ENTRIES SUPPLIED Block Start
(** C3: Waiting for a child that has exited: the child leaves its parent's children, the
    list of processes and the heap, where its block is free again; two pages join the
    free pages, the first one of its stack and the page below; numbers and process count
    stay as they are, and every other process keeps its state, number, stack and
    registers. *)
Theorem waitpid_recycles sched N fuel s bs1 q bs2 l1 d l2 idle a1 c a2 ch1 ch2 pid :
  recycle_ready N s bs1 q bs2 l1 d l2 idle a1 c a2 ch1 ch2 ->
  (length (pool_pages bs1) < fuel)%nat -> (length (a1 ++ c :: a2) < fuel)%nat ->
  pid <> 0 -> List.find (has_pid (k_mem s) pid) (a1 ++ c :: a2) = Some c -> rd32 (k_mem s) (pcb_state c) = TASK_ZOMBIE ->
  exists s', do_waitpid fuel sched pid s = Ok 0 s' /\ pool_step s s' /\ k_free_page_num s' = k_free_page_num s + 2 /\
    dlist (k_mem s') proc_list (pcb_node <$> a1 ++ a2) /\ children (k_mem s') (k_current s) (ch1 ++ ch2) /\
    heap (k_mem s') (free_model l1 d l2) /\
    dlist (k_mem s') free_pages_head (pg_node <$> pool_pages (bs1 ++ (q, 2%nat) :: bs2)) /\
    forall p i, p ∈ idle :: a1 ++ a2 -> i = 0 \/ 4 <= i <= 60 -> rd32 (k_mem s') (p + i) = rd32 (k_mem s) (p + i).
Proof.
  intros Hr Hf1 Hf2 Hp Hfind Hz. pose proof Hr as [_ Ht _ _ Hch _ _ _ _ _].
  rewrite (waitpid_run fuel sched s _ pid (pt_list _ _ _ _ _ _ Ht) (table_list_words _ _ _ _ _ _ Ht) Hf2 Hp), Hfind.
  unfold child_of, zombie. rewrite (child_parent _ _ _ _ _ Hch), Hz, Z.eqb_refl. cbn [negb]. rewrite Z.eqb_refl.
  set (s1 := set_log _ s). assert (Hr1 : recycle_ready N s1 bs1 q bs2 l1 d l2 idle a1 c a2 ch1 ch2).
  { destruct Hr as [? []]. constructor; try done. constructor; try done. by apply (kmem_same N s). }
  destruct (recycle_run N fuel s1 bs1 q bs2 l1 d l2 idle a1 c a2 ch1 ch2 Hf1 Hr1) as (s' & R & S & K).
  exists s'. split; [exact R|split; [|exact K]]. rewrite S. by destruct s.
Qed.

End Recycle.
ENTRIES SUPPLIED Block End
**WHAT THE EXERCISE ASKS**
Of the entries above, transcribe exactly those lines that fall between the line containing "dlist (k_mem s') free_pages_head" and the line containing "rewrite (waitpid_run fuel", together with those two lines.

**OUTPUT**
    dlist (k_mem s') free_pages_head (pg_node <$> pool_pages (bs1 ++ (q, 2%nat) :: bs2)) /\
    forall p i, p ∈ idle :: a1 ++ a2 -> i = 0 \/ 4 <= i <= 60 -> rd32 (k_mem s') (p + i) = rd32 (k_mem s) (p + i).
Proof.
  intros Hr Hf1 Hf2 Hp Hfind Hz. pose proof Hr as [_ Ht _ _ Hch _ _ _ _ _].
  rewrite (waitpid_run fuel sched s _ pid (pt_list _ _ _ _ _ _ Ht) (table_list_words _ _ _ _ _ _ Ht) Hf2 Hp), Hfind.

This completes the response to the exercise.